Leaves Are Turning Too Early
Last year, as well as this year, the leaves are changing too soon. They’re changing before they’re meant to, due to the drought. Some trees drop their leaves in anticipation of hardship but others drop them as a result of hardship, so when we see leaves drop their leaves so soon, we know that they are under duress due to the changing climate and weather systems. Now would be a good time to walk by forests, to observe the change, and fly drones, to get an aerial view.
Mud and Dogs
Now that the air temperature has dropped the scary dogs are back on their walks. So is the mud. I loved walking during the heatwave because I was often the only person walking. Dog owners couldn’t walk, because dogs would get heat stroke, and normal people didn’t walk, because they would get heat stroke. I could enjoy my walks in the peace and quiet.
Now that the temperatures have dropped, so dog walkers have resumed their walks. Now I can either overcome my fear of dogs on every single walk, or I could get a gym membership and stay indoors and work on recovering the strenght I have lost over the last five years.
I have a deep hatred for dog walkers. A few days ago I came across someone walking a bunch of dogs and I went down the gap between two fields, rather than walk by dogs.
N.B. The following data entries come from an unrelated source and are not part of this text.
(** X5. [None] means that the URL was not recognised.  When
    [download_info] returns [None], none of the three patterns matched;
    when [repo_info] returns [None], neither the repo-root nor the branch
    pattern matched.  In both cases no fetch was made. *)
Theorem None_means_unmatched (url : string) (w w' : log) :
  (download_info url w = (inr PNone, w') ->
   re_match tags_re url = None /\ re_match repo_re url = None /\
   re_match branch_re url = None /\ w' = w)
  /\ (repo_info url w = (inr PNone, w') ->
      re_match repo_re url = None /\ re_match branch_re url = None /\ w' = w).
Proof.
  split.
  - unfold download_info. intros H.
    apply bind_inr in H as (ci & w1 & Hci & H).
    apply commit_info_cases in Hci
      as [(-> & Ht & Hr & Hb & ->)
         |[(-> & _)|(ur & date & commit & version & ->)]].
    + injection H as <-. auto.
    + discriminate.
    + discriminate.
  - unfold repo_info. intros H.
    apply bind_inr in H as ([user_repo branch] & w1 & Hu & H).
    apply user_repo_branch_inv in Hu
      as [(-> & -> & -> & Hn)|(ur & -> & Hne & Hur)].
    + injection H as <-. apply user_repo_of_none in Hn as [Hr Hb]. auto.
    + exfalso. rewrite (truthy_nonempty ur Hne) in H. cbn [negb] in H.
      cbv zeta in H.
      assert (N : never_none
        (info <- fetch_json (_make_api_url (PStr ur) "") false ;;
         name <- getitem info "name" ;;
         description <- getitem info "description" ;;
         website <- getitem info "website" ;;
         author <- getitem info "owner" ;;
         owner <- getitem info "owner" ;;
         readme <- _readme_url (PStr ur) branch false ;;
         has_issues <- getitem info "has_issues" ;;
         ret (PDict
           [ ("name", name);
             ("description", py_or description (PStr "No description provided"));
             ("homepage", py_or website (PStr url));
             ("author", author);
             ("donate", PStr ("https://www.gittip.com/on/bitbucket/" ++ fmt owner ++ "/"));
             ("readme", readme);
             ("issues", if truthy has_issues
                        then PStr ("https://bitbucket.org/" ++ fmt (PStr ur) ++ "/issues")
                        else PNone) ]))).
      { repeat (apply never_none_bind; intros ?). apply never_none_dict. }
      apply (N w1). now rewrite H.
Qed.

(** X6. [False] means a tags URL without an eligible tag.  When
    [download_info] returns [False], the URL matched the [#tags] pattern,
    the tags fetch answered a dict, the filtered and sorted list of its
    names was empty, and that fetch was the only one. *)
Theorem False_means_no_eligible_tag (url : string) (w w' : log) :
  download_info url w = (inr (PBool false), w') ->
  exists g tags,
    re_match tags_re url = Some g /\
    respond w (_make_api_url (PStr (group 1 g)) "/tags") false
      = inr (PDict tags) /\
    version_sort
      (version_filter (map fst tags)
         (dict_get settings "install_prereleases")) true = [] /\
    w' = (w ++ [mkCall (_make_api_url (PStr (group 1 g)) "/tags") false
                  (inr (PDict tags))])%list.
Proof.
  unfold download_info. intros H.
  apply bind_inr in H as (ci & w1 & Hci & H).
  apply commit_info_cases in Hci
    as [(-> & _)|[(-> & g & tags & Hm & Hr & Hs & ->)
                 |(ur & date & commit & version & ->)]].
  - discriminate.
  - injection H as <-. exists g, tags. auto.
  - discriminate.
Qed.

(** X7. [download_info] tries the [#tags] pattern first, so a URL
    [.../user/repo#tags] or [.../user/repo/#tags] whose repo name holds no
    [#] is a tags URL for it: the first fetch asks for the tags of
    [user/repo], no cached answer allowed, and the result is never
    [None]. *)
Theorem tags_url_fetches_tags_first (scheme : string) (dot : ascii)
    (user repo sl : string) (w : log) :
  is_scheme scheme -> dot <> newline ->
  segment user -> plain_segment repo ->
  sl = "" \/ sl = "/" ->
  fst (download_info
         (host_url scheme dot (user ++ "/" ++ repo ++ sl ++ "#tags")) w)
    <> inr PNone
  /\ exists later,
       snd (download_info
              (host_url scheme dot (user ++ "/" ++ repo ++ sl ++ "#tags")) w)
       = (w ++
          mkCall (_make_api_url (PStr (user ++ "/" ++ repo)) "/tags") false
            (respond w (_make_api_url (PStr (user ++ "/" ++ repo)) "/tags")
               false)
          :: later)%list.
Proof.
  intros Hs Hd Hu Hr Hsl.
  pose proof (tags_re_accepts scheme dot user repo sl Hs Hd Hu Hr Hsl) as Hm.
  split.
  - intros E.
    destruct (download_info
                (host_url scheme dot (user ++ "/" ++ repo ++ sl ++ "#tags")) w)
      as [r w'] eqn:Ed.
    simpl in E. subst r. unfold download_info in Ed.
    apply bind_inr in Ed as (ci & w1 & Hci & H).
    apply commit_info_cases in Hci
      as [(-> & Ht & _)|[(-> & _)|(ur & date & commit & version & ->)]];
      [congruence | discriminate | discriminate].
  - unfold download_info, _commit_info. rewrite Hm.
    cbn [group Nat.sub nth]. rewrite !bind_assoc. apply fetch_first.
    intros v. unfold py_keys, getitem, py_slice, py_re_sub.
    propagate_all.
Qed.

(* ================================================================= *)
(** ** More on [repo_info] *)

(** X8. A dict returned by [repo_info] has exactly the keys [name],
    [description], [homepage], [author], [donate], [readme], [issues], in
    this order; [name] and [author] are the fetched [name] and [owner],
    and [donate] is the gittip URL of the owner. *)
Theorem repo_info_keys_and_owner (url : string) (w w' : log)
    (d : list (string * pyval)) :
  repo_info url w = (inr (PDict d), w') ->
  exists ur info name owner,
    user_repo_of url = Some ur /\
    fetched w w' (mkCall (_make_api_url (PStr ur) "") false (inr (PDict info))) /\
    assoc "name" info = Some name /\
    assoc "owner" info = Some owner /\
    map fst d = [ "name"; "description"; "homepage"; "author"; "donate";
                  "readme"; "issues" ] /\
    assoc "name" d = Some name /\
    assoc "author" d = Some owner /\
    assoc "donate" d
    = Some (PStr ("https://www.gittip.com/on/bitbucket/" ++ fmt owner ++ "/")).
Proof.
  intros H. apply repo_info_inv in H
    as (ur & info & name & description & website & owner & readme
        & has_issues & Hur & Hf & Hn & _ & _ & Ho & _ & ->).
  exists ur, info, name, owner. repeat split; auto.
Qed.

Lemma readme_scan_keeps_log user_repo branch entries w :
  snd (readme_scan user_repo branch entries w) = w.
Proof.
  destruct (makes_readme_scan user_repo branch entries w)
    as (calls & E & _ & L).
  destruct calls; [|simpl in L; lia]. now rewrite app_nil_r in E.
Qed.

(** A successful [_readme_url] made one fetch, the listing, and it
    succeeded. *)
Lemma readme_url_inr user_repo branch prefer_cached w v w' :
  _readme_url user_repo branch prefer_cached w = (inr v, w') ->
  exists root,
    respond w (_make_api_url user_repo ("/src/" ++ fmt branch ++ "/"))
      prefer_cached = inr root /\
    w' = (w ++ [mkCall (_make_api_url user_repo ("/src/" ++ fmt branch ++ "/"))
                  prefer_cached (inr root)])%list.
Proof.
  unfold _readme_url. intros H.
  apply bind_inr in H as (root & w1 & Hf & H). apply fetch_inr in Hf as [Hf ->].
  apply bind_inr in H as (files & w2 & Hg & H).
  apply getitem_inr in Hg as (dr & -> & _ & ->).
  apply bind_inr in H as (entries & w3 & Hi & H).
  assert (w3 = (w ++ [mkCall (_make_api_url user_repo
                               ("/src/" ++ fmt branch ++ "/"))
                        prefer_cached (inr (PDict dr))])%list) as ->.
  { destruct files; try discriminate; now injection Hi as _ <-. }
  pose proof (readme_scan_keeps_log user_repo branch entries
                (w ++ [mkCall (_make_api_url user_repo
                                 ("/src/" ++ fmt branch ++ "/"))
                         prefer_cached (inr (PDict dr))])%list) as K.
  rewrite H in K. simpl in K. subst w'. eauto.
Qed.

(** What a successful [_user_repo_branch] read from the URL and added
    to the log. *)
Lemma user_repo_branch_run url w ur branch w1 :
  _user_repo_branch url w = (inr (PStr ur, branch), w1) ->
  (exists g mb,
     re_match repo_re url = Some g /\ ur = group 1 g /\
     w1 = (w ++ [mkCall (_make_api_url (PStr ur) "/main-branch") true
                   (inr (PDict mb))])%list /\
     assoc "name" mb = Some branch)
  \/ (re_match repo_re url = None /\
      exists g,
        re_match branch_re url = Some g /\ ur = group 1 g /\
        branch = PStr (group 2 g) /\ w1 = w).
Proof.
  unfold _user_repo_branch.
  destruct (re_match repo_re url) as [g|].
  - intros H. apply bind_inr in H as (b & w2 & Hb & H).
    injection H as <- <- <-. unfold _main_branch_name in Hb.
    apply bind_inr in Hb as (v & w3 & Hf & Hb).
    apply fetch_inr in Hf as [Hf ->].
    apply getitem_inr in Hb as (mb & -> & Hn & ->).
    left. exists g, mb. auto.
  - destruct (re_match branch_re url) as [g|]; intros H;
      [|discriminate].
    injection H as <- <- <-. right. split; [reflexivity|].
    exists g. auto.
Qed.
The problem, with fearing dogs, is that dogs know, and want to attack. At the start of summer I was charged, and it traumatised me for two or three weeks. It didn’t bite, but I was convinced that it would bite me. I froze, and luckily it changed its mind.
The damage is done. I already had a fear of dogs. That experience cemented it. This morning I retrieved the walking sticks from the car. I’m considering walking with them as shields, in case of such an encounter over the next few months, when the weather is cold enough for dogs to terrify those of us who are afraid of dogs.
Apathetic Dog Walkers
The issue is that dog walkers are apathetic towards people who fear their pets. They have leashes that are ten metres long, or the dogs are unleashed. If you’re afraid of dogs you’re trapped. Either you overcome your fear or you walk along roads where dog walkers will not walk, with their beloved terrors.
If dog walkers recognised that we are afraid of dogs, and got them under control, then I would feel happier walking by dogs. When I was attacked, the woman just watched. She did nothing to control the dog, until it was charging. If I had run it would have mauled me. If I had not been afraid it would have done nothing. If the owner had controlled the dog I would not have been filled with fear, that was justified, in the end.
Lost Freedom
Now that dog walkers are out in force I will revert to my walks along roads, where dog walkers keep their dogs under close supervision.
Indoor Training or Cycling
Two options do exist. Indoor training, and cycling. The advantage of cycling is that it’s cheap but the bike will get dirty and I will get cold.
The other option is to go to an indoor gym for the first time in years, and resume indoor training. If I went into a gym I would wear a mask. I like the idea of going to an indoor gym but I would wear a mask. Autumn is just arriving, so I have time to consider the situation.
And Finally
Two days ago I walked an extra four kilometres to avoid dog walkers. Instead of walking an 8km loop I walked 12km. I saw a car, with a dog cage, so rather than walk, and be subjected to my fear of dogs, I enjoyed a longer walk, along paths that I walked along for years, years ago.